Darüber hinaus wird Google Cloud im Rahmen seiner Bemühungen um Nachhaltigkeit nun Berichte zum CO2-Fußabdruck für jeden Cloud Platform-Kunden bereitstellen. Die Google Earth Engine wird ausgewählten Unternehmenskunden zur Verfügung gestellt und soll ihnen dabei helfen, Satellitenbilder und KI zu nutzen, um ihren Betrieb zu dekarbonisieren.

Google kündigte außerdem seine Distributed Cloud an, ein Portfolio von Hardware- und Softwarelösungen, mit denen die Cloud-Infrastruktur und -Dienste des Unternehmens auf Edge-Standorte sowie Kundenrechenzentren mit einer von Anthos verwalteten Steuerungsebene erweitert werden. (Anthos ist eine von Google bereitgestellte Open-Source-Steuerungsebene für die Verwaltung von Cloud-Anwendungen).
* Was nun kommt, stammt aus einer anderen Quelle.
(** The effect of one option with its value. *)
Definition apply_option (opt v : string) (cfg : Config) : parsed :=
  if bool_decide (opt = "--port") then
    match parse_u16 v with Some p => Parsed (set_api_port p cfg) | None => Exit 1 end
  else if bool_decide (opt = "--service-cidr") then
    match parse_cidr v with
    | Some (ip, p) => Parsed (set_service_cidr ip p cfg)
    | None => Exit 1
    end
  else if bool_decide (opt = "--cluster-domain") then
    Parsed (set_cluster_domain (trim_start_matches "." v) cfg)
  else if bool_decide (opt = "--dns-port") then
    match parse_u16 v with Some p => Parsed (set_dns_port (Some p) cfg) | None => Exit 1 end
  else if bool_decide (opt = "--manifests-dir") then Parsed (set_manifests_dir v cfg)
  else if bool_decide (opt = "--data-dir") then Parsed (set_data_dir (Some v) cfg)
  else if bool_decide (opt = "--pod-cidr") then
    if is_some (parse_cidr v) then Parsed (set_pod_cidr v cfg) else Exit 1
  else if bool_decide (opt = "--node-name") then Parsed (set_node_name v cfg)
  else if bool_decide (opt = "--node-ip") then Parsed (set_node_ip v cfg)
  else if bool_decide (opt = "--peers") then
    Parsed (set_peers (peers cfg ++ parse_peers v) cfg)
  else if bool_decide (opt = "--join-token") then Parsed (set_join_token (Some v) cfg)
  else (* --vnet-cidr-size *)
    match parse_u8 v with Some p => Parsed (set_vnet_cidr_size p cfg) | None => Exit 1 end.

Definition options : list string :=
  ["--port"; "--service-cidr"; "--cluster-domain"; "--dns-port"; "--manifests-dir";
   "--data-dir"; "--pod-cidr"; "--node-name"; "--node-ip"; "--peers"; "--join-token";
   "--vnet-cidr-size"].
(* ===== verification/SpecBuilder.v ===== *)
(** * SpecBuilder: from a pod to a runtime specification
    (src/src/components/compute/spec_builder.rs)

    [build_spec] gathers the config maps, secrets, bound volumes and services of
    the store, and turns every container of a pod into a [ContainerConfig]. It
    writes the directories and files of its volumes, so it threads the file
    system. *)
From S2P Require Import Prelude Text Utf8 Resources Quantity Cri.

Section spec_builder.
Context `{HO : HashOrder} `{UC : UnicodeCase} {K : Type} `{FS : FileSystem K}.

(** ** What the store offers *)

Definition fetch_cms (store : ResourceStore) : gmap (string * string) ConfigMap :=
  collect (omap (λ t, match resource t with
    | RConfigMap cm => Some ((unwrap_or (om_namespace (cm_metadata cm)) "",
                              unwrap_or (om_name (cm_metadata cm)) ""), cm)
    | _ => None
    end) (get_by_kind "ConfigMap" store)).

Definition fetch_secrets (store : ResourceStore) : gmap (string * string) Secret :=
  collect (omap (λ t, match resource t with
    | RSecret sec => Some ((unwrap_or (om_namespace (sec_metadata sec)) "",
                            unwrap_or (om_name (sec_metadata sec)) ""), sec)
    | _ => None
    end) (get_by_kind "Secret" store)).

Definition resolve_env_from (c : Container) (pod : Pod)
    (cms : gmap (string * string) ConfigMap) (secrets : gmap (string * string) Secret)
    : list (string * string) :=
  let ns := unwrap_or (om_namespace (pod_metadata pod)) "default" in
  env_from ← unwrap_or (c_env_from c) [];
  let prefix := unwrap_or (ef_prefix env_from) "" in
  (match ef_config_map_ref env_from ≫= λ n, cms !! (ns, n) with
   | Some cm => (λ '(k, v), (prefix +:+ k, v)) <$> btree_iter (unwrap_or (cm_data cm) ∅)
   | None => []
   end) ++
  (match ef_secret_ref env_from ≫= λ n, secrets !! (ns, n) with
   | Some sec =>
       omap (λ '(k, v), s ← from_utf8 v; Some (prefix +:+ k, s))
         (btree_iter (unwrap_or (sec_data sec) ∅))
       ++ ((λ '(k, v), (prefix +:+ k, v)) <$> btree_iter (unwrap_or (sec_string_data sec) ∅))
   | None => []
   end).

Definition env_key (s : string) : string := replace_char "-" "_" (to_uppercase s).

Definition port_env (prefix : string) (port : ServicePort) : list (string * string) :=
  (prefix +:+ "_SERVICE_PORT", display (sp_port port)) ::
  match sp_name port with
  | Some pname => [(prefix +:+ "_SERVICE_PORT_" +:+ env_key pname, display (sp_port port))]
  | None => []
  end.

Definition service_env (svc : Service) (pod_ns : string) : list (string * string) :=
  if negb (bool_decide (unwrap_or (om_namespace (svc_metadata svc)) "default" = pod_ns)) then []
  else
    let cluster_ip := unwrap_or (s ← svc_spec svc; ss_cluster_ip s) "None" in
    if bool_decide (cluster_ip = "None") || bool_decide (cluster_ip = "") then []
    else
      let prefix := env_key (unwrap_or (om_name (svc_metadata svc)) "") in
      (prefix +:+ "_SERVICE_HOST", cluster_ip) ::
      (port ← unwrap_or (s ← svc_spec svc; ss_ports s) []; port_env prefix port).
Das Cloud-Netzwerk von Google, wie in dieser Grafik zu sehen. (Bild über Google)

Als Teil der Distributed Cloud-Plattform wird Google Kunden den Zugriff auf Edge-Standorte ermöglichen, was eine geringere Latenz für Kunden gewährleisten kann. Google sagt, dass es kundeneigene Edge- oder Remote-Standorte wie Einzelhandelsgeschäfte, Fabrikhallen oder Zweigstellen sowie die Distributed Cloud-Plattform unterstützen wird, wo Kunden möglicherweise lokalisierte Rechen- und Verarbeitungsvorgänge benötigen.

Dies ist ein vollständig verwaltetes Produkt, das die Infrastruktur und Dienste von Google Cloud näher an den Ort bringt, an dem die Daten eines Kunden generiert und genutzt werden, so das Unternehmen.
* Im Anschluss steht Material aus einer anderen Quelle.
Lemma start_pod_post spec s r s' :
  ids_of_pod spec → check_duplicate_start (cs_pod_name spec) s = false →
  start_pod_from_spec spec s = Ret (r, s') → start_post spec s r s'.
Proof.
  intros Hids Hc H. unfold Runtime.start_pod_from_spec in H.
  apply x_bind_Ret in H as [(e & H & _)|([] & s1 & H1 & H)]; [by apply on_os_unit in H as [? _]|].
  apply on_os_unit in H1 as [_ ->].
  set (s1 := set_os _ s) in H. assert (running s1 = running s) as Hr1 by done.
  apply x_bind_Ret in H as [(e & H & _)|(sx & s2 & H2 & H)]; [done|].
  injection H2 as <- <-.
  assert (check_duplicate_start (cs_pod_name spec) s1 = false) as Hc1 by done.
  rewrite Hc1 in H. clearbody s1.
  apply x_bind_Ret in H as [(e & H & _)|([] & s2 & H2 & H)]; [done|]. injection H2 as <-.
  apply x_bind_Ret in H as [(e & H & _)|(r2 & s3 & H3 & H)].
  { unfold x_try in H. by destruct (on_os_r _ _) as [[]|]. }
  unfold x_try, on_os_r in H3.
  destruct (create_pod_cgroup_ok cg (cs_pod_uid spec) (os (insert_placeholders spec s1)))
    as (p & k & Ecg).
  rewrite Ecg in H3. injection H3 as <- <-.
  apply x_bind_Ret in H as [(e & H & _)|([] & s4 & H4 & H)]; [by apply on_os_unit in H as [? _]|].
  apply on_os_unit in H4 as [_ ->].
  set (s4 := set_os _ _) in H.
  assert (running s4 = running (insert_placeholders spec s1)) as Hr4 by done. clearbody s4.
  assert (running (insert_placeholders spec s1) = running (insert_placeholders spec s)) as Hi
    by (unfold insert_placeholders; cbn; by rewrite Hr1).
  apply x_bind_Ret in H as [(e & H & ->)|(prepared & s5 & H5 & H)].
  - apply spawn_all_loop_spec in H as [_ (cfg & Hin & H)]. exists cfg. split; [done|].
    destruct H as [[-> H]|[-> H]]; [right|left]; (split; [done|]); [congruence|].
    rewrite H. unfold remove_placeholders. cbn [set_running running]. rewrite Hr4, Hi.
    by apply (placeholders_roundtrip spec s).
  - apply spawn_all_loop_spec in H5 as [_ (Hr5 & l & -> & Hl)]. injection H as <- <-.
    cbn [set_running running app]. 
    assert (l.*1 = container_ids spec) as Hl1.
    { unfold container_ids. clear -Hl. induction Hl as [|cfg [cid rc] cfgs l [H _] _ IH]; [done|].
      cbn in *. by rewrite H, IH. }
    split.
    + intros cid Hcid. rewrite <- Hl1 in Hcid.
      destruct (fold_insert_elem (running s5) l cid Hcid) as (rc & Hin & Hrc). exists rc.
      split; [done|]. apply list_elem_of_lookup in Hin as [j Hj].
      destruct (Forall2_lookup_r _ _ _ _ _ Hl Hj) as (cfg & _ & [Heq Hst]). cbn in *.
      destruct Hst as (Hid & Hp & Hpp & Hrd). subst. by rewrite Hid.
    + intros cid Hcid. etrans; [apply fold_insert_other; by rewrite Hl1|].
      rewrite Hr5, Hr4, Hi. by apply insert_placeholders_other.
Qed.


Lemma start_duplicate spec s :
  check_duplicate_start (cs_pod_name spec) s = true →
  ∃ s', start_pod_from_spec spec s = Ret (Ok (), s') ∧ running s' = running s
    ∧ restart_counts s' = restart_counts s.
Proof.
  intros Hc. unfold Runtime.start_pod_from_spec. unfold mbind, execR_bind at 1.
  cbn [on_os]. unfold on_os, x_get. cbn.
  change (check_duplicate_start (cs_pod_name spec) (set_os (cleanup_emptydir base (cs_pod_uid spec) (os s)) s))
    with (check_duplicate_start (cs_pod_name spec) s).
  rewrite Hc. by eexists.
Qed.

Lemma ids_fresh spec s cid :
  ids_of_pod spec → check_duplicate_start (cs_pod_name spec) s = false →
  cid ∈ container_ids spec → running s !! cid = None.
Proof.
  intros Hids Hc Hin. destruct (running s !! cid) eqn:E; [|done].
  eapply Forall_forall in Hids; [|done].
  rewrite (proj1 (check_duplicate_false _ _) Hc cid) in Hids by eauto. done.
Qed.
In der Zwischenzeit ist Google Distributed Cloud Hosted für die Ausführung sensibler Arbeitslasten konzipiert und soll öffentliche Kunden und kommerzielle Einrichtungen unterstützen, die strenge Anforderungen an Datenspeicherung, Sicherheit oder Datenschutz haben. Es erfordert zu keiner Zeit eine Verbindung zu Google Cloud, um Infrastruktur, Dienste, APIs oder Tools zu verwalten, so das Unternehmen.